Jing Daily: What sets Lofi apart from other youth culture media platforms?
“Lofi focuses on hot topics in today’s fashion and entertainment segments from a more precise and niche perspective. Sometimes, we emphasize verticality and specificity to an extent that makes us truly unique. From a content perspective, we believe this verticality is key to effective communication. However, in terms of content distribution channels and methods, we still follow the general public’s reading habits and trends, similar to other media.”
Jing Daily: In what direction do you want to take Lofi?
“I hope Lofi remains local. We want to focus on local cultures, and the connections between [China’s] diverse indigenous cultures and imported cultures. We document and report on cultural movements that have developed locally. For example, this year at Labelhood, a platform for emerging fashion talents in China, we hosted an art exhibition where we brought the works of underground tattoo artists into a century-old building. We use street graffiti, documentary screenings, and installation art to construct the subcultural forms seen through Lofi’s eyes.
We don’t want to keep producing content that merely circulates on the internet. Maximum data and traffic aren’t the sole purpose. In the future, we also hope to produce more offline content, presenting it in the form of exhibitions and physical publications, much like archival records.”
Jing Daily: Many young individuals aspire to be influencers. What advice do you have for them?

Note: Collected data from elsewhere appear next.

(** ** The flattener *)

(** C3: the records come in depth-first pre-order, each dict read in the
    order of its items: when flattening returns, its records are those of
    the leaves of the payload, one for each and in their order; on
    [{"a": 1, "b": {"c": 2, "d": 3}}] with no prefix and no ignore set there
    are three of them, for [a], [c] and [d] in that order. *)
Theorem flatten_preorder
    (ts : string) (corr : option string) (publisher subject : string)
    (ignore_keys : option (list string)) (measurement_of_prefix : option string) :
  (forall payload rs,
     flatten ts corr publisher subject ignore_keys measurement_of_prefix payload = Ok rs ->
     map (fun r => (measurement_of r, measurement_value r)) rs =
     map (fun kv => (measurement_name measurement_of_prefix (fst kv), snd kv))
         (leaves ignore_keys (payload_items payload))) /\
  (exists r1 r2 r3,
     flatten ts corr publisher subject None None (Some payload_a_b_cd) = Ok [r1; r2; r3] /\
     measurement_of r1 = "a" /\ measurement_of r2 = "c" /\ measurement_of r3 = "d").
Proof.
  split.
  - intros payload rs H. apply flatten_Ok in H. destruct H as [Hf ->].
    apply emitted_complete. exact Hf.
  - do 3 eexists. split; [reflexivity|]. repeat split.
Qed.

Lemma flatten_preorder_witness :
  exists rs,
    flatten "t" (Some "c") "p" "s" (Some ["skip"]) None (Some payload_skip) = Ok rs /\
    map (fun r => (measurement_of r, measurement_value r)) rs =
    [("a", VInt 1); ("c", VStr "x")].
Proof.
  eexists. split; [reflexivity|].
  apply (proj1 (flatten_preorder "t" (Some "c") "p" "s" (Some ["skip"]) None)
           (Some payload_skip)).
  reflexivity.
Defined.

(** C4: when flattening returns, every record has the timestamp, the
    publisher, the subject and the correlation id of the call, whatever the
    depth of its leaf. *)
Theorem flatten_metadata
    (ts : string) (corr : option string) (publisher subject : string)
    (ignore_keys : option (list string)) (measurement_of_prefix : option string)
    (payload : option pydict) (rs : list atomic_record) :
  flatten ts corr publisher subject ignore_keys measurement_of_prefix payload = Ok rs ->
  Forall (fun r => timestamp r = ts /\
                   measurement_publisher r = publisher /\
                   measurement_subject r = subject /\
                   correlation_id r = corr) rs.
Proof.
  intros H. apply flatten_Ok in H. destruct H as [_ ->]. apply emitted_metadata.
Qed.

“My advice is somewhat conservative. I believe that, if possible, it’s best to start with large media companies. Self-created media relies on individualism as the basis for creation. Developing a mainstream media perspective, and then adding your unique angle enables you to expand your viewpoint in both directions. Thinking about it from a business perspective will help you more effectively approach the cultural elements you love and the viewpoints you want to express.”
Jing Daily: How do you balance adapting to new trends while maintaining your own style?
“I believe in inclusivity and respect for all cultures. This principle forms the foundation of Lofi’s content creation. For instance, LGBTQ subcultures, such as Ballroom, Queer, Club, or Drag cultures, thrive on respect and inclusion. Additionally, we look at subcultures like hip-hop, which have evolved over time, branching into sub-genres like Boom Bap, Old School, New School, and Drill. Cultural landscapes evolve and spawn new cultural movements and subcategories. We need to continually absorb, participate, and create when expressing our own style.”